Unoprostone activation of BK (KCa1.1) channel splice variants

Abstract

This investigation was conducted to study the relationship between intracellular Ca2+ and activation of large conductance Ca2+-activated K+ (BK) currents by unoprostone, the first synthetic docosanoid. We used HEK293 cells stably transfected with two BK channel splice variants, one sensitive to unoprostone and the other insensitive. We examined the effects of unoprostone on channel activity in excised inside–out patches and cell-attached patches. The half-maximal stimulation of the sensitive BK channels by Ca2+ was shifted from 3.4±0.017nM to 0.81±.0058nM in the presence of 10nM unoprostone. There was no effect on insensitive channels even at unoprostone concentrations as high as 1000nM. There was no effect of unoprostone on the voltage dependence of the BK channels. Changes in open probability and effects of Ca2+ and unoprostone were best described by a synergistic binding model.

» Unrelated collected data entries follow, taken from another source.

(** * Story engine: karma ledger, NPC brain, twist engine, story graph, analyzer

    A shallow embedding of the five core services of the story engine
    (services/karma_system.py, services/npc_brain.py,
    services/twist_engine.py, services/story_graph.py and
    services/narrative_analyzer.py) together with the statements that the
    specification makes about them, and further properties of the services
    read off the code (the statements numbered X1, X2, ...).

    Conventions of the embedding:
    - Python [int] is [Z]; Python [float] is the kernel's binary64 [float];
    - a [dict] that is only looked up is a [gmap]; a [dict] whose iteration
      order is observable (registries, dictionary literals that are iterated)
      is an association list in insertion order;
    - a Python [set] that is only tested for membership is a [gset]; one that
      is iterated is a duplicate-free list in its iteration order;
    - a function that can raise returns a [Result]. *)

From Stdlib Require Import ZArith List String Ascii Bool Lia QArith Qabs Lqa Floats.
From Stdlib Require Import DecimalString Sorted.
From stdpp Require Import gmap strings list.

Set Warnings "-inexact-float".
Local Open Scope Z_scope.

(** ** Python runtime helpers *)

Module Py.

(** [max(0, min(100, x))] *)
Definition clamp (x : Z) : Z := Z.max 0 (Z.min 100 x).

(** [d.get(k)] on a dictionary literal kept in insertion order. *)
Fixpoint dict_get {V : Type} (k : string) (d : list (string * V)) : option V :=
  match d with
  | [] => None
  | (k', v) :: d' => if String.eqb k k' then Some v else dict_get k d'
  end.

(** [x in l] for a list or set of strings. *)
Definition str_in (x : string) (l : list string) : bool :=
  existsb (String.eqb x) l.

(** The binary64 value nearest to the integer [z]: what [float(z)] returns
    for an integer in the range of the floats.  Beyond the range the value
    is an infinity, where Python raises: code that can be handed such an
    integer converts with [float_of_int] below. *)
Definition float_of_Z (z : Z) : float :=
  SF2Prim (binary_normalize 53 1024 z 0 false).

(** [int(x)] for a float that is a number: truncation toward zero.  (For
    an infinity or NaN, where Python raises, see [int_of] below.) *)
Definition int_of_float (x : float) : Z :=
  match Prim2SF x with
  | S754_finite s m e =>
      let v := if 0 <=? e then Z.pos m * 2 ^ e else Z.pos m / 2 ^ (- e) in
      if s then - v else v
  | _ => 0
  end.

(** [a / b] on two integers (true division). *)
Definition int_div (a b : Z) : float := (float_of_Z a / float_of_Z b)%float.

(** [min(a, b)] on floats: the first argument wins ties. *)
Definition float_min (a b : float) : float := if PrimFloat.ltb b a then b else a.

(** The values a story flag can hold ([Any] in the source, as decoded from
    JSON): [None], a boolean, an integer or a string. *)
Inductive PyVal : Type :=
| PyNone
| PyBool (b : bool)
| PyInt (z : Z)
| PyStr (s : string).

(** [bool(v)] *)
Definition truthy (v : PyVal) : bool :=
  match v with
  | PyNone => false
  | PyBool b => b
  | PyInt z => negb (z =? 0)
  | PyStr s => negb (String.eqb s "")
  end.

(** [str(v)] *)
Definition py_str (v : PyVal) : string :=
  match v with
  | PyNone => "None"
  | PyBool true => "True"
  | PyBool false => "False"
  | PyInt z => DecimalString.NilZero.string_of_int (Z.to_int z)
  | PyStr s => s
  end.

(** [s.lower()] on ASCII text: a string is its bytes, and only the letters
    A-Z are changed. *)
Definition lower_ascii (c : ascii) : ascii :=
  let n := nat_of_ascii c in
  if ((65 <=? n) && (n <=? 90))%nat then ascii_of_nat (n + 32) else c.

Fixpoint lower (s : string) : string :=
  match s with
  | EmptyString => EmptyString
  | String c s' => String (lower_ascii c) (lower s')
  end.

(** The ASCII characters that [str.isspace()] accepts and [str.strip()]
    removes: the space, 9 to 13 and the separators 28 to 31. *)
Definition is_space (c : ascii) : bool :=
  let n := nat_of_ascii c in
  ((n =? 32) || ((9 <=? n) && (n <=? 13)) || ((28 <=? n) && (n <=? 31)))%nat.

Fixpoint lstrip (s : string) : string :=
  match s with
  | EmptyString => EmptyString
  | String c s' => if is_space c then lstrip s' else s
  end.

Definition string_rev (s : string) : string :=
  string_of_list_ascii (rev (list_ascii_of_string s)).

(** [s.strip()] on ASCII text. *)
Definition strip (s : string) : string :=
  string_rev (lstrip (string_rev (lstrip s))).

(** [sub in s] on strings. *)
Fixpoint contains (sub s : string) : bool :=
  if String.prefix sub s then true
  else match s with
       | EmptyString => false
       | String _ s' => contains sub s'
       end.

(** The exceptions that the modelled code can let escape. *)
Inductive Exn : Type :=
| NodeNotFound (msg : string)
| ReError (pattern : string)
| OverflowError (msg : string)
| ValueError (msg : string).

Inductive Result (A : Type) : Type :=
| Ok (a : A)
| Raise (e : Exn).
Arguments Ok {A} a.
Arguments Raise {A} e.

Definition bind {A B : Type} (r : Result A) (k : A -> Result B) : Result B :=
  match r with
  | Ok a => k a
  | Raise e => Raise e
  end.

(** Whether a binary64 value is a number: neither an infinity nor NaN. *)
Definition is_number (x : spec_float) : bool :=
  match x with
  | S754_zero _ | S754_finite _ _ _ => true
  | _ => false
  end.

(** The conversion of an [int] operand of a float operation, as in
    [change * ratio]: an integer that rounds beyond the largest float raises
    [OverflowError]. *)
Definition float_of_int (z : Z) : Result float :=
  match Prim2SF (float_of_Z z) with
  | S754_infinity _ => Raise (OverflowError "int too large to convert to float")
  | _ => Ok (float_of_Z z)
  end.

(** [int(x)] for any float: a number is truncated toward zero, an infinity
    raises [OverflowError] and NaN raises [ValueError]. *)
Definition int_of (x : float) : Result Z :=
  match Prim2SF x with
  | S754_infinity _ => Raise (OverflowError "cannot convert float infinity to integer")
  | S754_nan => Raise (ValueError "cannot convert float NaN to integer")
  | _ => Ok (int_of_float x)
  end.

(** [s.endswith(suffix)], returning what stands before the suffix. *)
Fixpoint strip_prefix (p l : list ascii) : option (list ascii) :=
  match p, l with
  | [], _ => Some l
  | a :: p', b :: l' => if Ascii.eqb a b then strip_prefix p' l' else None
  | _ :: _, [] => None
  end.

Definition strip_suffix (suffix s : string) : option string :=
  option_map (fun r => string_of_list_ascii (rev r))
    (strip_prefix (rev (list_ascii_of_string suffix)) (rev (list_ascii_of_string s))).

Lemma clamp_range (x : Z) : 0 <= clamp x <= 100.
Proof. unfold clamp. lia. Qed.

Lemma clamp_id (x : Z) : 0 <= x <= 100 -> clamp x = x.
Proof. unfold clamp. lia. Qed.

Lemma str_in_In (x : string) (l : list string) : str_in x l = true <-> In x l.
Proof.
  unfold str_in. rewrite existsb_exists. split.
  - intros (y & Hy & E). apply String.eqb_eq in E. now subst.
  - intros H. exists x. split; [exact H | apply String.eqb_refl].
Qed.

Lemma strip_prefix_app (p l : list ascii) : strip_prefix p (p ++ l) = Some l.
Proof.
  induction p as [| a p IH]; simpl; [reflexivity |].
  now rewrite Ascii.eqb_refl.
Qed.

Lemma list_ascii_of_string_app (a b : string) :
  list_ascii_of_string (a +:+ b) = list_ascii_of_string a ++ list_ascii_of_string b.
Proof.
  induction a as [| c a IH]; simpl; [reflexivity | now rewrite IH].
Qed.

Lemma strip_suffix_app (r suffix : string) : strip_suffix suffix (r +:+ suffix) = Some r.
Proof.
  unfold strip_suffix.
  rewrite list_ascii_of_string_app, rev_app_distr, strip_prefix_app. simpl.
  now rewrite rev_involutive, string_of_list_ascii_of_string.
Qed.

Lemma append_inv_tail (a b s : string) : a +:+ s = b +:+ s -> a = b.
Proof.
  intros E. pose proof (strip_suffix_app a s) as Ha.
  rewrite E, strip_suffix_app in Ha. now inversion Ha.
Qed.
Lemma GetTemp_view_within_buffer_witness :
  let P := iso_c_float in
  let e := {| buffer_ := new_buffer 16 100 |} in
  let s := {| shape_ := [3; 3]; stride_ := 3 |} in
  let t := {| dptr := 100; shape := {| shape_ := [3; 3]; stride_ := 4 |} |} in
  in_buffer e (cell (FlatTo2D t) 2 2).
Proof.
  intros P e s t.
  apply (GetTemp_view_within_buffer e s t).
  - repeat constructor; lia.
  - vm_compute. congruence.
  - reflexivity.
  - exists 2, 2. vm_compute. repeat split; congruence.
Defined.

(** X11: under the same conditions a call of [uniform(shape)] or
    [gaussian(shape)] of [Random<cpu>] that returns a view has changed no
    memory outside the scratch buffer of the engine. *)
Theorem temporaries_write_within_buffer {P : Platform} (fuel : nat)
    (k : temp_kind) (e : Random) (s : Shape) (w w' : World) (v : Tensor) :
  extents_nonneg s -> extent s 0 + 3 <= IndexT.max index_bits ->
  temp_expr fuel k e s w = Some (Ok (v, w')) ->
  forall p, ~ in_buffer e p -> heap w' !! p = heap w !! p.
Proof.
  intros Hnonneg Hmax Hcall p Hp.
  exact (temp_expr_outside_buffer e s Hnonneg Hmax fuel k w w' v p Hcall Hp).
Qed.

Lemma temporaries_write_within_buffer_witness :
  let P := iso_c_float in
  let e := {| buffer_ := new_buffer 16 100 |} in
  let s := {| shape_ := [3; 3]; stride_ := 3 |} in
  let v := {| dptr := 100; shape := {| shape_ := [3; 3]; stride_ := 4 |} |} in
  let w := {| heap := {[ 99 := real_of_int 7 ]}; rng := srand 42 |} in
  let w' := SampleUniform v (real_of_int 0) (real_of_int 1) w in
  heap w' !! 99 = heap w !! 99.
Proof.
  intros P e s v w w'.
  apply (temporaries_write_within_buffer 0 Uniform e s w w' v).
  - repeat constructor; lia.
  - vm_compute. congruence.
  - reflexivity.
  - unfold in_buffer. cbn. lia.
Defined.

(** Without the condition on [shape[0]] the check of [GetTemp] does not
    protect the buffer: with a 32-bit [index_t] the shape [[2^32 - 1]]
    gets stride 0 and passes it, for a view of [2^32 - 1] elements over a
    buffer of 16. *)
Example GetTemp_wrapped_view_exceeds_buffer :
  let P := iso_c_float in
  let e := {| buffer_ := new_buffer 16 100 |} in
  let s := {| shape_ := [4294967295]; stride_ := 4294967295 |} in
  match Cpu.GetTemp e s with
  | Ok t =>
      padded_count s = 0
      /\ extent (shape (FlatTo2D t)) 0 = 4294967295
      /\ cell (FlatTo2D t) 0 16 = 100 + capacity e
  | Fatal _ => False
  end.
Proof. vm_compute. repeat split. Qed.

(** ** [SampleGaussian] in row-major order *)

Section GaussianRowMajor.

Context {P : Platform}.

Variables (fuel : nat) (mat : Tensor) (mu sigma : real_t).

(** The rows before [i] hold the scalars of the pairs [ps]. *)
Lemma SampleGaussian_rows_row_major (g0 : RandState) (n : nat) (w w' : World) :
  0 <= extent (shape mat) 0 <= stride_ (shape mat) ->
  rng w = g0 ->
  for_from_opt (fun i w => SampleGaussian_row fuel mat mu sigma i w) 0 n w
  = Some w' ->
  exists ps,
    draw_pairs fuel (n * pairs_per_row (extent (shape mat) 0)) g0
    = Some (ps, rng w')
    /\ forall i j, 0 <= i < Z.of_nat n -> 0 <= j < extent (shape mat) 0 ->
         heap w' !! cell mat i j
         = gaussian_scalars mu sigma ps
             !! (Z.to_nat i * (2 * pairs_per_row (extent (shape mat) 0))
                 + Z.to_nat j)%nat.
Proof.
  intros Hst Hg0 Hloop.
  set (n0 := extent (shape mat) 0) in *. set (k := pairs_per_row n0) in *.
  pose proof (le_twice_div2_succ (Z.to_nat n0)) as Hk. fold (pairs_per_row n0) in Hk.
  fold k in Hk.
  apply (for_from_opt_inv
    (fun i u =>
       0 <= i
       /\ exists ps,
            draw_pairs fuel (Z.to_nat i * k) g0 = Some (ps, rng u)
            /\ forall i' j', 0 <= i' < i -> 0 <= j' < n0 ->
                 heap u !! cell mat i' j'
                 = gaussian_scalars mu sigma ps
                     !! (Z.to_nat i' * (2 * k) + Z.to_nat j')%nat))
    in Hloop.
  - destruct Hloop as (_ & ps & Hps & Hcells).
    replace (Z.to_nat (0 + Z.of_nat n)) with n in Hps by lia.
    exists ps. split; [exact Hps|].
    intros i j Hi Hj. apply Hcells; lia.
  - split; [lia|]. exists []. split; [cbn; rewrite Hg0; reflexivity|].
    intros i' j' Hi'. lia.
  - intros i u u' Hi (Hi0 & ps & Hps & Hcells) Hrow. split; [lia|].
    rewrite SampleGaussian_row_eq in Hrow. fold n0 k in Hrow.
    destruct (draw_pairs fuel k (rng u)) as [[psr g']|] eqn:Hpsr;
      [|discriminate].
    injection Hrow as <-. cbn [heap rng].
    pose proof (draw_pairs_length fuel _ _ _ _ Hps) as Hlen.
    pose proof (draw_pairs_length fuel _ _ _ _ Hpsr) as Hlenr.
    exists (ps ++ psr). split.
    + replace (Z.to_nat (i + 1) * k)%nat with (Z.to_nat i * k + k)%nat by lia.
      rewrite draw_pairs_app, Hps, Hpsr. reflexivity.
    + intros i' j' Hi' Hj'.
      rewrite gaussian_scalars_app.
      destruct (decide (i' = i)) as [->|Hne].
      * replace (Z.to_nat i * (2 * k) + Z.to_nat j')%nat
          with (length (gaussian_scalars mu sigma ps) + Z.to_nat j')%nat
          by (rewrite gaussian_scalars_length; lia).
        rewrite lookup_app_r, Nat.add_comm, Nat.add_sub by lia.
        assert (Z.to_nat j' < length (gaussian_scalars mu sigma psr))%nat
          as Hlt by (rewrite gaussian_scalars_length; lia).
        destruct (lookup_lt_is_Some_2 _ _ Hlt) as [v Hv]. rewrite Hv.
        replace j' with (0 + Z.of_nat (Z.to_nat j')) at 1 by lia.
        apply write_row_lookup. rewrite lookup_take_lt by lia. exact Hv.
      * rewrite write_row_frame.
        -- rewrite Hcells by lia.
           rewrite lookup_app_l; [reflexivity|].
           rewrite gaussian_scalars_length.
           assert (Z.to_nat i' + 1 <= Z.to_nat i)%nat by lia. nia.
        -- intros c Hc. unfold cell.
           assert (i' * stride_ (shape mat) + stride_ (shape mat)
                   <= i * stride_ (shape mat)) by nia.
           lia.
Qed.

End GaussianRowMajor.

(** X12: when the rows of the destination do not overlap,
    [SampleGaussian], when it returns, has filled the destination in
    row-major order with the scalars [mu + g*sigma] of the pairs that
    [shape[1] * ceil(shape[0]/2)] successive calls of [SampleNormal2D]
    return, each row starting with a new pair: element [(i, j)] holds
    scalar number [2 * ceil(shape[0]/2) * i + j]. *)
Theorem SampleGaussian_row_major {P : Platform} (fuel : nat) (dst : Tensor)
    (mu sigma : real_t) (w w' : World) :
  extent (shape (FlatTo2D dst)) 0 <= stride_ (shape (FlatTo2D dst)) ->
  SampleGaussian fuel dst mu sigma w = Some w' ->
  exists ps,
    draw_pairs fuel
      (Z.to_nat (extent (shape (FlatTo2D dst)) 1)
       * pairs_per_row (extent (shape (FlatTo2D dst)) 0)) (rng w)
    = Some (ps, rng w')
    /\ forall i j,
         0 <= i < extent (shape (FlatTo2D dst)) 1 ->
         0 <= j < extent (shape (FlatTo2D dst)) 0 ->
         heap w' !! cell (FlatTo2D dst) i j
         = gaussian_scalars mu sigma ps
             !! (Z.to_nat i
                 * (2 * pairs_per_row (extent (shape (FlatTo2D dst)) 0))
                 + Z.to_nat j)%nat.
Proof.
  intros Hst Hrun. unfold SampleGaussian, for_loop_opt in Hrun.
  destruct (Z_lt_le_dec (extent (shape (FlatTo2D dst)) 0) 0) as [Hneg|Hpos].
  - exists (default [] (fst <$> draw_pairs fuel
              (Z.to_nat (extent (shape (FlatTo2D dst)) 1)
               * pairs_per_row (extent (shape (FlatTo2D dst)) 0)) (rng w))).
    pose proof (SampleGaussian_rows_rng fuel (FlatTo2D dst) mu sigma
                  (Z.to_nat (extent (shape (FlatTo2D dst)) 1)) 0 w) as Hrng.
    rewrite Hrun in Hrng. cbn [option_map] in Hrng.
    destruct (draw_pairs fuel _ (rng w)) as [[ps g']|]; [|discriminate].
    injection Hrng as ->. split; [reflexivity|]. intros i j _ Hj. lia.
  - assert (0 <= extent (shape (FlatTo2D dst)) 0
            <= stride_ (shape (FlatTo2D dst))) as Hfit by lia.
    destruct (SampleGaussian_rows_row_major fuel (FlatTo2D dst) mu sigma
                (rng w) _ w w' Hfit eq_refl Hrun) as (ps & Hps & Hcells).
    exists ps. split; [exact Hps|].
    intros i j Hi Hj. apply Hcells; lia.
Qed.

These data would suggest that Ca2+ and unoprostone were binding to sites close to one another on the channel protein and that unoprostone binding causes the affinity of the calcium binding site to increase. This idea is consistent with three dimensional models of the Ca2+ binding site and a putative unoprostone binding domain. Our results have important implications for the clinical use of unoprostone to activate BK channels. Channel activation will be limited if intracellular Ca2+ is not elevated.